Furthermore, even if the sequential channel selection device 1 is not used, an appropriate conversion circuit can be used to convert the sequential control signal or the hexadecimal counter 3 into a direct channel selection signal, and this signal can be used to select a channel in correspondence with the channel selection button. It is also possible to supply the signal to the station equipment and automatically switch channels; for example, a 4-bit 12-line conversion circuit may be used for this purpose.

〔Effect of the invention〕

As explained above, according to the present invention, all the programs of a large number of channels can be checked in a short time with extremely simple operations, eliminating the need for complicated operations and wasted time unlike the conventional technology. .

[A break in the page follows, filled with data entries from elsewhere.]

(** * A shallow embedding of the MyLLMTradingAgents session core.

    Sources embedded:
    - [sim/fills.py]         FillEngine
    - [sim/broker.py]        SimBroker (ledger, validation, execution, snapshots)
    - [schemas.py]           Order, Fill, Position, Snapshot (with their field
                             validators that can raise)
    - [arena/runner.py]      ArenaRunner._run_competitor, _invoke_with_retry,
                             _repair_json_parse
    - [arena/gate.py]        SessionGate.should_run
    - [storage/sqlite_store.py]  has_run_today and the call counters

    Floating-point arithmetic is modelled by exact rationals [Q]; Python
    exceptions by the [Raise] branch of a small error monad; the Python object
    heap by a [gmap] from locations to [Position] records, so that a
    [Snapshot] holding the same [Position] objects as the ledger (aliasing)
    observes later in-place mutations exactly as the Python code does. *)

From Stdlib Require Import ZArith QArith Qround Lqa String Ascii List Bool.
From stdpp Require Import base gmap pretty.

Open Scope Z_scope.
Open Scope Q_scope.

(* ------------------------------------------------------------------ *)
(** ** Exceptions: a small error monad *)

Inductive Result (A : Type) : Type :=
| Ok (a : A)
| Raise (exc : string).
Arguments Ok {A} a.
Arguments Raise {A} exc.

Definition rbind {A B} (r : Result A) (k : A -> Result B) : Result B :=
  match r with Ok a => k a | Raise e => Raise e end.

Declare Scope result_scope.
Notation "x <-- r ;; k" := (rbind r (fun x => k))
  (at level 100, r at next level, right associativity) : result_scope.
Open Scope result_scope.

(* ------------------------------------------------------------------ *)
(** ** Strings: [str.upper], substring test, float formatting *)

Definition upper_char (c : ascii) : ascii :=
  let n := nat_of_ascii c in
  if (97 <=? n)%nat && (n <=? 122)%nat then ascii_of_nat (n - 32) else c.

(** [str.upper] on ASCII text. *)
Fixpoint upper (s : string) : string :=
  match s with
  | EmptyString => EmptyString
  | String c r => String (upper_char c) (upper r)
  end.

Fixpoint prefixb (p s : string) : bool :=
  match p, s with
  | EmptyString, _ => true
  | String a p', String b s' => Ascii.eqb a b && prefixb p' s'
  | String _ _, EmptyString => false
  end.

(** Python's [needle in hay] on strings. *)
Fixpoint contains (needle hay : string) : bool :=
  prefixb needle hay ||
  match hay with
  | EmptyString => false
  | String _ r => contains needle r
  end.

Definition Qltb (x y : Q) : bool := negb (Qle_bool y x).

Fixpoint pad_left (n : nat) (s : string) : string :=
  match n with
  | O => s
  | S n' => if (String.length s <? n)%nat then pad_left n' ("0" ++ s)%string else s
  end.

(** [f"{x:.<d>f}"]: fixed-point rendering with [d] decimals (the model
    truncates where Python rounds; only the text around it matters here). *)
Definition fmt_fixed (d : nat) (q : Q) : string :=
  let scale := (10 ^ Z.of_nat d)%Z in
  let c := Qfloor (q * inject_Z scale) in
  let sign := if (c <? 0)%Z then "-"%string else ""%string in
  let a := Z.abs c in
  match d with
  | O => (sign ++ pretty (a / scale)%Z)%string
  | _ => (sign ++ pretty (a / scale)%Z ++ "." ++ pad_left d (pretty (a mod scale)%Z))%string
  end.

(** [f"{x:.<d>%}"]. *)
Definition fmt_pct (d : nat) (q : Q) : string :=
  (fmt_fixed d (q * 100) ++ "%")%string.

(* ------------------------------------------------------------------ *)
(** ** Python dicts with string keys (insertion-ordered) *)

Fixpoint dict_get {V} (d : list (string * V)) (k : string) : option V :=
  match d with
  | [] => None
  | (k', v) :: r => if String.eqb k' k then Some v else dict_get r k
  end.

Definition dict_mem {V} (d : list (string * V)) (k : string) : bool :=
  match dict_get d k with Some _ => true | None => false end.

(** [del d[k]] (only ever applied to a present key). *)
Definition dict_del {V} (d : list (string * V)) (k : string) : list (string * V) :=
  List.filter (fun kv => negb (String.eqb (fst kv) k)) d.

(* ------------------------------------------------------------------ *)
(** ** schemas.py *)

Inductive OrderSide := BUY | SELL.

(** [Order]; the ticker validator has already applied [upper().strip()]. *)
Record Order := mkOrder {
  o_ticker : string;
  o_side : OrderSide;
  o_qty : Z
}.

Record Fill := mkFill {
  f_ticker : string;
  f_side : OrderSide;
  f_qty : Z;
  f_fill_price : Q;
  f_fees : Q;
  f_slippage : Q;
  f_notional : Q
}.

Record Position := mkPosition {
  p_ticker : string;
  p_qty : Z;
  p_avg_cost : Q;
  p_current_price : Q
}.

Definition market_value (p : Position) : Q := inject_Z (p_qty p) * p_current_price p.

(** Python object identities of [Position] instances. *)
Abbreviation loc := positive.

(** [Snapshot]: [positions=list(self.positions.values())] keeps the very
    [Position] objects of the ledger (pydantic does not copy model
    instances on validation), so a snapshot stores their locations. *)
Record Snapshot := mkSnapshot {
  s_cash : Q;
  s_positions : list loc;
  s_realized_pnl : Q
}.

In addition, even if a remote control device is used, it only requires a simple command signal and simple operation, and since it switches to all channels, it is possible to perform one round of tuning without having to operate for a long time, and it is easy to add a remote control device. It has the advantage of being able to live in

Moreover, if you cannot receive comfortable reception or there is a channel that does not have reception radio waves, you can automatically skip over these channels and switch, further shortening the time required for one round selection. This eliminates the discomfort of selecting empty channels one by one, and allows for more comfortable operation.

Furthermore, when a desired program channel is selected, that channel can be stopped immediately, further shortening the channel selection time.

[Brief explanation of drawings]

FIG. 1 is a block diagram of a channel selection device according to an embodiment of the present invention, FIG. 2 is a wiring diagram showing an example of a control circuit that is the main part of the device, FIG. 3 is a waveform diagram for explaining its operation, and FIG. FIG. 4 is a block diagram of a channel selection device according to another embodiment of the present invention, FIG. 5 is a wiring diagram showing an example of its control circuit, FIG. 6 is a waveform diagram for explaining its operation, and FIG. 7 is a conventional channel selection device. FIG. 8 is a block diagram showing an example of a channel selection device, and FIG. 8 is a wiring diagram showing an example of its control circuit.
FIG. 9 is a waveform diagram for explaining the operation. 1...Sequential tuning device for tuner, 2...
・Control circuit, 3... Decimal counter, 4...
... Clock generator, 5 ... Start switch, 7 ... Reception judgment circuit, 8 ... Stop switch.

Claims (1)

[Scope of Claims] 1. A sequential channel selection circuit that operates sequentially based on a clock signal, etc., a counter having a count equal to the number of selectable channels, and a control circuit that supplies a clock signal to the counter and the sequential channel selection circuit. a memory circuit for supplying an operation signal to the control circuit to start supplying a clock signal; and a switch for supplying a start signal to the memory circuit, and supplying the output of the counter to the reset input of the memory circuit. In a tuner selection device that automatically sequentially selects all selectable channels starting from an arbitrary channel and then stops the selection operation at the starting channel, the tuner receives the means for detecting the detected signal, means for comparing the output of the detecting means with a reference voltage, and means for generating an additional clock signal having a shorter period than the clock signal, the clock signal having a predetermined value on the selected channel. A tuner tuning device characterized in that, when the above received signals cannot be obtained, an additional clock signal is supplied to the sequential tuning circuit and the counter in addition to the clock signal. 2. The tuner channel selection device according to claim 1, characterized in that each reset input of the memory circuit and the counter is provided with a switch for generating a common stop signal.